Top of SUPPLIED DATA

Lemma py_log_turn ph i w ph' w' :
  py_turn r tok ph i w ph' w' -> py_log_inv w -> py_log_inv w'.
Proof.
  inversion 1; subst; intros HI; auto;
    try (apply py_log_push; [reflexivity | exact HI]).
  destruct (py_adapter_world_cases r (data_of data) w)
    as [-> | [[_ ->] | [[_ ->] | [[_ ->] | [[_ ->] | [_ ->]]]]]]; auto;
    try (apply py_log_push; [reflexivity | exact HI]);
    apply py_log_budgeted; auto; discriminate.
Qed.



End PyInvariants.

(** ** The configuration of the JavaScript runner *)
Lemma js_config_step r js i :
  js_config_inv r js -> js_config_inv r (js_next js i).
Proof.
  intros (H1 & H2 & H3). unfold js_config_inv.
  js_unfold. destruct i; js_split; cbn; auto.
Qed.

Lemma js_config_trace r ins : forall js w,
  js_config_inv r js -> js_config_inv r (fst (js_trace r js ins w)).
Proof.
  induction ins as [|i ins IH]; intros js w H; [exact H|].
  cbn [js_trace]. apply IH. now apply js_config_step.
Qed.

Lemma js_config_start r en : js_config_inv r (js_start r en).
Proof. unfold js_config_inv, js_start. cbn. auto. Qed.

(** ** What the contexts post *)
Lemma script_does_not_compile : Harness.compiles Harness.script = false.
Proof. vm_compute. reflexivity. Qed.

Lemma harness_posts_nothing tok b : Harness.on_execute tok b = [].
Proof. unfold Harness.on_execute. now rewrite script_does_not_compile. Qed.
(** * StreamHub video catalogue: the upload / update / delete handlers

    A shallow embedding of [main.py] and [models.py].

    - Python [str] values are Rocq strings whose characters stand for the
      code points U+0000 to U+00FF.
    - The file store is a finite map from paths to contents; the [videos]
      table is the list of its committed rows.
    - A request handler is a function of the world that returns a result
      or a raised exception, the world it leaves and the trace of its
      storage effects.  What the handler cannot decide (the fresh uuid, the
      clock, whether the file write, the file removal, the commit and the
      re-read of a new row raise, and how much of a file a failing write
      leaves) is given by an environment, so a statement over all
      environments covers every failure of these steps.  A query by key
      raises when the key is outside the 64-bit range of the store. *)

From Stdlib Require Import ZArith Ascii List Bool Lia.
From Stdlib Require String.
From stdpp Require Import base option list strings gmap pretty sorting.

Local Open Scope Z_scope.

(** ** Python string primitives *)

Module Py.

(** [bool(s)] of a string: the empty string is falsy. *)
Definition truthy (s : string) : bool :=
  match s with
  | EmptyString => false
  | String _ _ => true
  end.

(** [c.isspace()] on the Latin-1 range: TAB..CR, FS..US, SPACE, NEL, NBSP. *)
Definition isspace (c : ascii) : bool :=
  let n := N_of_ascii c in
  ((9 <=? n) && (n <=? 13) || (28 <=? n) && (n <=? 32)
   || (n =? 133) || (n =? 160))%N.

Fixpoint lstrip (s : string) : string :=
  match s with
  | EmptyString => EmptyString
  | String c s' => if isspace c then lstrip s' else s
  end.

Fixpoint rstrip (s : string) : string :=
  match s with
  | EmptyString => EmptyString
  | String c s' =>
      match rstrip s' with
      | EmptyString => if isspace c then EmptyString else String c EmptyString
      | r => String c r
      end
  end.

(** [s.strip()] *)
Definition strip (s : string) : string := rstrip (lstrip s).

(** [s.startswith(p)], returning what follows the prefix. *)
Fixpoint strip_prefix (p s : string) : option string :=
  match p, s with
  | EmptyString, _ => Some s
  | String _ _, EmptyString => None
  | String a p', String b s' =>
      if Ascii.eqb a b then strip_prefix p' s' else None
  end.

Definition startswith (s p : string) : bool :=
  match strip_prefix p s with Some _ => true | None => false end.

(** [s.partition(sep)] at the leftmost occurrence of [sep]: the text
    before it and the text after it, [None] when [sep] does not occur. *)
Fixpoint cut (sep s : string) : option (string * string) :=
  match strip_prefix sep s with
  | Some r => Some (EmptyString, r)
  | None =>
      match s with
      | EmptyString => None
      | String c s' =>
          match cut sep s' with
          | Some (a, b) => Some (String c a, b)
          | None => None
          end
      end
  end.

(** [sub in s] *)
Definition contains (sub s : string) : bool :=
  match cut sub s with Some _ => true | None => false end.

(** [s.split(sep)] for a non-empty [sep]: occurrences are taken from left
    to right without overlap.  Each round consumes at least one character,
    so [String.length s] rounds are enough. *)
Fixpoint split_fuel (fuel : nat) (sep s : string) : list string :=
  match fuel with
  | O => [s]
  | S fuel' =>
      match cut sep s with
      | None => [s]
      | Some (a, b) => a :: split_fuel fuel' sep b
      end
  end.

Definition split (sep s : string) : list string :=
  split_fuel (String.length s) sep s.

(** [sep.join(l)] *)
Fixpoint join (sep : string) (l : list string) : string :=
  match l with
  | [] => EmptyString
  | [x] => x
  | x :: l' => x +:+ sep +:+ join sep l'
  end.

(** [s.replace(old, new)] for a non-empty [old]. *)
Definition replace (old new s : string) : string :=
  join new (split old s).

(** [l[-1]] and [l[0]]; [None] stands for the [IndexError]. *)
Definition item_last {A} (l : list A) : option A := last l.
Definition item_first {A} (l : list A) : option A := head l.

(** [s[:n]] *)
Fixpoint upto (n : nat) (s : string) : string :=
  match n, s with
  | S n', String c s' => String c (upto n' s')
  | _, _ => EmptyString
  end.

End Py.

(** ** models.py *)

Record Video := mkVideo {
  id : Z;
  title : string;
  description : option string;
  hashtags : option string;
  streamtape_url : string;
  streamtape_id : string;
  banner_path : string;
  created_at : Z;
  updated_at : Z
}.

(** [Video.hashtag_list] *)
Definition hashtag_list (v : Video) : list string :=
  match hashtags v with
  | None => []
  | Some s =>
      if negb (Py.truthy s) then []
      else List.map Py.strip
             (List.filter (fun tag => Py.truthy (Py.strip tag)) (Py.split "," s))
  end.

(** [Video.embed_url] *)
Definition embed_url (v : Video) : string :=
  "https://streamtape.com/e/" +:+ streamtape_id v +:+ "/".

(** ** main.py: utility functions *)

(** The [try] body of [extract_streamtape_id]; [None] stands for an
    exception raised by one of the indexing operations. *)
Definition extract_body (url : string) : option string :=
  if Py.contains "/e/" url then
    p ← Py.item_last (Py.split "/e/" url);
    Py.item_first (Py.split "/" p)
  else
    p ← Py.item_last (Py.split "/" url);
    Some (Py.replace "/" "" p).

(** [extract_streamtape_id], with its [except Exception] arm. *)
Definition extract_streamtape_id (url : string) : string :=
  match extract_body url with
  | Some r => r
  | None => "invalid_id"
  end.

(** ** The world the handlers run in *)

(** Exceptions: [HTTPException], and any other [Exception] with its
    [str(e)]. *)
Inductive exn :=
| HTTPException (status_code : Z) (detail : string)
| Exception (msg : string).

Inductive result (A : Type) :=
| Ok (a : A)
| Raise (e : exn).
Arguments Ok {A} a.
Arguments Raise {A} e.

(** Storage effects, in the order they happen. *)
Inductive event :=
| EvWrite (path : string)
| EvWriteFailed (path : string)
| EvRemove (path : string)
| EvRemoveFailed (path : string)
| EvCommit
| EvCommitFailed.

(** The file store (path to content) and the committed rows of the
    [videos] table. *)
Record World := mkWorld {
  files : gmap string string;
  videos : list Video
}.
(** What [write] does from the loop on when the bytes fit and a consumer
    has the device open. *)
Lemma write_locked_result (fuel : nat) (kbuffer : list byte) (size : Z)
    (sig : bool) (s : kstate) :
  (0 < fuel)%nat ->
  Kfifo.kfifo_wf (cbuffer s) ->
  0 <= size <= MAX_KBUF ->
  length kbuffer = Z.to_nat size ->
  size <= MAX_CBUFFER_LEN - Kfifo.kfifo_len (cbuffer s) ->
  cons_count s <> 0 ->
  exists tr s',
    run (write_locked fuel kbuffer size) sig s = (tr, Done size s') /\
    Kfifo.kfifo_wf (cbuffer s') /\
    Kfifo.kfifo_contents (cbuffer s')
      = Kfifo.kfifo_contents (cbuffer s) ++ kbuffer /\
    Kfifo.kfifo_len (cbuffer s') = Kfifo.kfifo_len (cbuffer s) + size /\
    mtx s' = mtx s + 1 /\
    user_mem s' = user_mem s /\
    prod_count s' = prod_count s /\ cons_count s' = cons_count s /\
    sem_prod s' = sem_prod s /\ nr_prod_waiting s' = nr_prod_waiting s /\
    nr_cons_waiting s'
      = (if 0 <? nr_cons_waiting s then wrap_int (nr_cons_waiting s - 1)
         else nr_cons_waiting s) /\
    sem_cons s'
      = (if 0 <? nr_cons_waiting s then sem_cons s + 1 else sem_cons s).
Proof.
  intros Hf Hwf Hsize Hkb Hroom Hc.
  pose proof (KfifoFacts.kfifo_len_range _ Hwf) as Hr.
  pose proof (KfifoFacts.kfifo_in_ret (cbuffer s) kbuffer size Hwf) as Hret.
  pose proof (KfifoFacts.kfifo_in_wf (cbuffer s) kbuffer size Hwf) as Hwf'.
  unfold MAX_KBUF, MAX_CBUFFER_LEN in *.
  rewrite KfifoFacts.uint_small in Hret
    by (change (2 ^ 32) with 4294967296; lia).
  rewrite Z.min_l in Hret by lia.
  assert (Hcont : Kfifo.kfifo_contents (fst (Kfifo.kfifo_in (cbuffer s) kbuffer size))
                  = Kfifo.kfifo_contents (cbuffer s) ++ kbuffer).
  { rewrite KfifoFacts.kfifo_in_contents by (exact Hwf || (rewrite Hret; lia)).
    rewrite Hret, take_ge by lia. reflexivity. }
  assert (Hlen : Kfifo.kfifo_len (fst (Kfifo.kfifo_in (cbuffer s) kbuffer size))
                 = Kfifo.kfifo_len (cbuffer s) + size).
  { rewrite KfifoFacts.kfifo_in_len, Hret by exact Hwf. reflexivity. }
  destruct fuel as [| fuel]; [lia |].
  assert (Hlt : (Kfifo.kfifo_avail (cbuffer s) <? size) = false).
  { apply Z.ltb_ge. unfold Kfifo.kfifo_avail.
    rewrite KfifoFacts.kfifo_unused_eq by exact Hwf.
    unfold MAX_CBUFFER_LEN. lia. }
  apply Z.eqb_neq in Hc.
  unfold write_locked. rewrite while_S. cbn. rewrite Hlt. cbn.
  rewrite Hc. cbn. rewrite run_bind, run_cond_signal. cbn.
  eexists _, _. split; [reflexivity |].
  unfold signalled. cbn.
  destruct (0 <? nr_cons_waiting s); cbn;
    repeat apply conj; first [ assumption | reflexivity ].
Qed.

Bottom of SUPPLIED DATA

HOW TO COMPLETE THIS TASK:
Print exactly the lines above from the one with "(** ** The configuration" to the one with "(** ** What the contexts post *)", including both.

REPLY TO THE TASK:
(** ** The configuration of the JavaScript runner *)
Lemma js_config_step r js i :
  js_config_inv r js -> js_config_inv r (js_next js i).
Proof.
  intros (H1 & H2 & H3). unfold js_config_inv.
  js_unfold. destruct i; js_split; cbn; auto.
Qed.

Lemma js_config_trace r ins : forall js w,
  js_config_inv r js -> js_config_inv r (fst (js_trace r js ins w)).
Proof.
  induction ins as [|i ins IH]; intros js w H; [exact H|].
  cbn [js_trace]. apply IH. now apply js_config_step.
Qed.

Lemma js_config_start r en : js_config_inv r (js_start r en).
Proof. unfold js_config_inv, js_start. cbn. auto. Qed.

(** ** What the contexts post *)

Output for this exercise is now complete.